The raid came hours before Israeli and Palestinian peace negotiators headed to Geneva to sign an unofficial peace plan, and a day before Palestinian militants were to meet in Cairo for cease-fire talks. It also coincided with the visit by U.S. envoy William Burns, who is in the region trying to restart stalled peace talks.
More than 60 tanks, jeeps and armored personnel carriers entered Ramallah after midnight, carrying out house-to-house searches across the city, Palestinian security officials said.
The army said the raid _ carried out by commandos, tanks and the Shin Bet security service _ targeted the Hamas infrastructure in the Ramallah area, which it says is behind attacks that have killed more than 60 Israelis in the last three years of fighting.
Soldiers shot the armed militants during a fierce gun battle that erupted near a building in the Al-Amari refugee camp in Ramallah, the army said. The army confirmed two deaths.
In a separate incident, soldiers surrounded a house where a fugitive was hiding, the army said. The militant threw a grenade at the troops, who then fired at him. It was unclear whether the militant was wounded, the army said.
Palestinian witnesses said dozens of people were arrested in the raids, including a Hamas leader, Ghassan Abassi. Israeli military officials confirmed ``a number'' of arrests, and said they had uncovered an explosives laboratory, which the army had destroyed.
Palestinian witnesses said the army had destroyed an old house and an Internet cafe.
Palestinian leader Yasser Arafat has been holed up in his Ramallah headquarters for nearly two years, and Israel has threatened to expel him in the past.
The army stressed the raid was ``nothing unusual.'' It said it had informed the Palestinian Authority of the raid beforehand and said there was no plan to enter Arafat's compound or confront Palestinian forces.
An Israeli official, speaking on condition of anonymity, denied the raid was timed to coincide with the signing of the Geneva Accord, which Prime Minister Ariel Sharon has called subversive. The official said the raid was part of Israel's ``ongoing war on terrorism.''
At Israel's Ben Gurion Airport, dozens of Israeli and Palestinian politicians, local celebrities and journalists flew aboard a Swiss charter to Geneva for a launch ceremony of the agreement. Former President Jimmy Carter was among the expected attendees.

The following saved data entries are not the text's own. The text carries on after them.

Lemma get_response_loop_expired (ts : list tick) (k : pykey)
    (start now timeout : Z) (s : state) :
  timeout ≤ now - start →
  get_response_loop ts k start now timeout s = Ok false (set_ticks ts s).
Proof.
  intros Hwin. destruct ts; simpl; rewrite (proj2 (Z.ltb_ge _ _) Hwin); reflexivity.
Qed.


Lemma unqueue_payload (fields : list (string * json)) (payload : json) (s : state) :
  assoc "payload" fields = Some payload →
  unqueue (JObj fields) s =
    del_response (default JNull (assoc "callId" fields))
      (forwarded (default JNull (assoc "callId" fields)) payload s).
Proof.
  intros H. unfold unqueue, bind, forwarded. simpl. rewrite H. simpl.
  destruct (truthy payload); reflexivity.
Qed.

Lemma responses_forwarded (call_id payload : json) (s : state) :
  responses (self (forwarded call_id payload s)) = responses (self s).
Proof. unfold forwarded. destruct (truthy payload); reflexivity. Qed.

Lemma is_nil_object (fields : list (string * json)) :
  fields ≠ [] → is_nil (JObj fields) = false.
Proof. intros H. destruct fields; [congruence | reflexivity]. Qed.




Lemma get_response_loop_consumes (ts : list tick) (k : pykey) (start now timeout : Z)
    (s : state) (v : json) :
  now - start < timeout →
  responses (self s) !! k = Some v →
  filed_under k v →
  ∃ s', get_response_loop ts k start now timeout s = Ok (0 <? timeout) s'
        ∧ responses (self s') = delete k (responses (self s)).
Proof.
  intros Hwin Hk (fields & -> & Hhash & [payload Hp]).
  assert (fields ≠ []) as Hne by (destruct fields; [discriminate | congruence]).
  rewrite (get_response_loop_found ts k start now timeout s (JObj fields) Hwin Hk
             (is_nil_object fields Hne)).
  rewrite (unqueue_payload fields payload _ Hp).
  unfold del_response. rewrite Hhash, responses_forwarded. simpl_state.
  rewrite Hk. eexists. split; [reflexivity |]. reflexivity.
Qed.




(** ** The queue-poller, seen from a caller *)

Lemma poller_frame_refl (s : state) : poller_frame s s.
Proof. repeat split. Qed.

Lemma poller_frame_trans (s1 s2 s3 : state) :
  poller_frame s1 s2 → poller_frame s2 s3 → poller_frame s1 s3.
Proof.
  unfold poller_frame. intros H12 H23.
  destruct H12 as (?&?&?&?&?&?&?&?&?&?&?), H23 as (?&?&?&?&?&?&?&?&?&?&?).
  repeat split; congruence.
Qed.

Lemma shutdown_server_frame (s : state) : poller_frame s (final (shutdown_server s)).
Proof. unfold poller_frame, shutdown_server. run_method; repeat split; congruence. Qed.

Lemma queue_poll_body_frame (r : recv_result) (s : state) :
  poller_frame s (final (queue_poll_body r s)).
Proof.
  unfold poller_frame, queue_poll_body, catch, bind, receive, lift, raise, ret,
    log_and_close, bind, shutdown_server, _display_ws_warning, handle_incoming_response,
    modify, store_response, py_get, py_index.
  run_method; repeat split; congruence.
Qed.

Lemma poller_turn_frame (r : recv_result) (s : state) : poller_frame s (poller_turn r s).
Proof.
  unfold poller_turn.
  destruct (poller_alive (env s)); [| apply poller_frame_refl].
  destruct (running (self s)); [| repeat split].
  destruct (ws (self s)); [| apply poller_frame_refl].
  pose proof (queue_poll_body_frame r s) as H.
  destruct (queue_poll_body r s); simpl in H; try exact H;
    (eapply poller_frame_trans; [exact H | repeat split]).
Qed.

Lemma poller_turns_frame (rs : list recv_result) (s : state) :
  poller_frame s (fold_left (fun acc r => poller_turn r acc) rs s).
Proof.
  revert s. induction rs as [| r rs IH]; intros s; simpl.
  - apply poller_frame_refl.
  - eapply poller_frame_trans; [apply poller_turn_frame | apply IH].
Qed.

Lemma clock_advance (t : tick) (s : state) :
  clock (env (advance t s)) = clock (env s) + elapsed t.
Proof.
  unfold advance. simpl_state.
  pose proof (poller_turns_frame (arrivals t) s) as (?&?&?&?&?&?&?&?&?&Hc&?).
  rewrite Hc. reflexivity.
Qed.

Lemma pass_frame_refl (s : state) : pass_frame s s.
Proof. repeat split. Qed.

Lemma pass_frame_trans (s1 s2 s3 : state) :
  pass_frame s1 s2 → pass_frame s2 s3 → pass_frame s1 s3.
Proof.
  unfold pass_frame. intros H12 H23.
  destruct H12 as (?&?&?&?&?&?&?&?&?), H23 as (?&?&?&?&?&?&?&?&?).
  repeat split; congruence.
Qed.

Lemma advance_frame (t : tick) (s : state) : pass_frame s (advance t s).
Proof.
  unfold advance.
  pose proof (poller_turns_frame (arrivals t) s) as (?&?&?&?&?&?&?&?&?&?&?).
  repeat split; simpl_state; assumption.
Qed.

Lemma after_frame (ts : list tick) (s : state) : pass_frame s (after ts s).
Proof.
  revert s. induction ts as [| t ts IH]; intros s; simpl.
  - apply pass_frame_refl.
  - eapply pass_frame_trans; [apply advance_frame | apply IH].
Qed.

(** What a pass of the queue-poller does to the registry: nothing, or it
    files the parsed object it received under the callId the object
    carries. *)
Lemma queue_poll_body_responses (r : recv_result) (s : state) :
  responses (self (final (queue_poll_body r s))) = responses (self s)
  ∨ ∃ fields k,
      r = RecvJson (JObj fields)
      ∧ hash_key (default JNull (assoc "callId" fields)) = Some k
      ∧ k ≠ KNone
      ∧ responses (self (final (queue_poll_body r s)))
        = <[k := JObj fields]> (responses (self s)).
Proof.
  unfold queue_poll_body, catch, bind, receive, lift, raise, ret,
    log_and_close, bind, shutdown_server, _display_ws_warning, handle_incoming_response,
    modify, store_response, py_get, py_index.
  run_method; try (left; reflexivity);
    right;
    match goal with
    | H : default _ _ = ?c, H' : hash_key ?c = Some ?p |- _ =>
        eexists _, p; (split; [reflexivity |]); rewrite H;
        (split; [exact H' |]); simpl in H'; split; congruence
    end.
Qed.

Lemma poller_turn_responses (r : recv_result) (s : state) :
  responses (self (poller_turn r s)) = responses (self s)
  ∨ ∃ fields k,
      r = RecvJson (JObj fields)
      ∧ hash_key (default JNull (assoc "callId" fields)) = Some k
      ∧ k ≠ KNone
      ∧ responses (self (poller_turn r s)) = <[k := JObj fields]> (responses (self s)).
Proof.
  unfold poller_turn.
  destruct (poller_alive (env s)); [| left; reflexivity].
  destruct (running (self s)); [| left; reflexivity].
  destruct (ws (self s)); [| left; reflexivity].
  pose proof (queue_poll_body_responses r s) as H.
  destruct (queue_poll_body r s); exact H.
Qed.

(** The queue-poller stores nothing under [None]. *)
Lemma poller_turn_none_key (r : recv_result) (s : state) :
  responses (self s) !! KNone = None →
  responses (self (poller_turn r s)) !! KNone = None.
Proof.
  intros Hnone.
  destruct (poller_turn_responses r s) as [-> | (fields & k & _ & _ & Hk & ->)].
  - exact Hnone.
  - rewrite lookup_insert_ne by exact Hk. exact Hnone.
Qed.

Lemma well_kept_empty : well_kept ∅.
Proof. intros k v H. rewrite lookup_empty in H. discriminate. Qed.

Lemma poller_turn_well_kept (r : recv_result) (s : state) :
  carries_payload r = true →
  well_kept (responses (self s)) →
  well_kept (responses (self (poller_turn r s))).
Proof.
  intros Hr Hs.
  destruct (poller_turn_responses r s) as [-> | (fields & k & -> & Hhash & Hk & ->)].
  - exact Hs.
  - intros k' v Hv. destruct (decide (k = k')) as [<- | Hne].
    + rewrite lookup_insert_eq in Hv. injection Hv as <-.
      exists fields. split; [reflexivity |]. split; [exact Hhash |].
      simpl in Hr. destruct (default JNull (assoc "callId" fields));
        try (apply bool_decide_eq_true in Hr; exact Hr).
      simpl in Hhash. congruence.
    + rewrite lookup_insert_ne in Hv by exact Hne. apply Hs. exact Hv.
Qed.

Lemma well_kept_taken (ks : list pykey) (m : gmap pykey json) :
  well_kept m → well_kept (fold_left (fun acc k => delete k acc) ks m).
Proof.
  revert m. induction ks as [| k ks IH]; intros m Hm; simpl; [exact Hm |].
  apply IH. intros k' v Hv. apply lookup_delete_Some in Hv as [_ Hv]. apply Hm. exact Hv.
Qed.

Lemma advance_well_kept (t : tick) (s : state) :
  quiet t →
  well_kept (responses (self s)) →
  well_kept (responses (self (advance t s))).
Proof.
  unfold advance, quiet. simpl_state. generalize (taken t). intros ks.
  generalize (arrivals t). intros rs Hrs. revert s.
  induction Hrs as [| r rs Hr _ IH]; intros s Hs; simpl.
  - apply well_kept_taken. exact Hs.
  - apply IH. apply poller_turn_well_kept; assumption.
Qed.



(** ** The timeout of [get_response] *)

Lemma after_well_kept (ts : list tick) (s : state) :
  Forall quiet ts →
  well_kept (responses (self s)) →
  well_kept (responses (self (after ts s))).
Proof.
  intros Hts. revert s. induction Hts as [| t ts Ht _ IH]; intros s Hs; simpl.
  - exact Hs.
  - apply IH. apply advance_well_kept; assumption.
Qed.

Lemma clock_after_le (ts : list tick) (s : state) :
  Forall (fun t => 0 ≤ elapsed t) ts →
  clock (env s) ≤ clock (env (after ts s)).
Proof.
  intros Hts. revert s. induction Hts as [| t ts Ht _ IH]; intros s; simpl.
  - lia.
  - specialize (IH (advance t s)). rewrite clock_advance in IH. lia.
Qed.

The unofficial peace plan worked out during two years of secret negotiations between Israeli opposition figures and Palestinians.
The unofficial treaty proposes borders between Israel and a future Palestinian state close to Israel's borders before the 1967 Mideast war, giving the Palestinians almost all of the West Bank and Gaza Strip and part of Jerusalem.
It calls for the removal of most Israeli settlements there and largely sidesteps the so-called right of return for Palestinians who fled or were driven out during the 1948-49 war that followed Israel's creation and their descendants. It also divides sovereignty in Jerusalem.
Also Monday the army blew up a house in the West Bank city of Hebron, Palestinian witnesses said. The three-story building belonged to a militant from Hamas killed by Israel in September, the witnesses said. The army had no comment.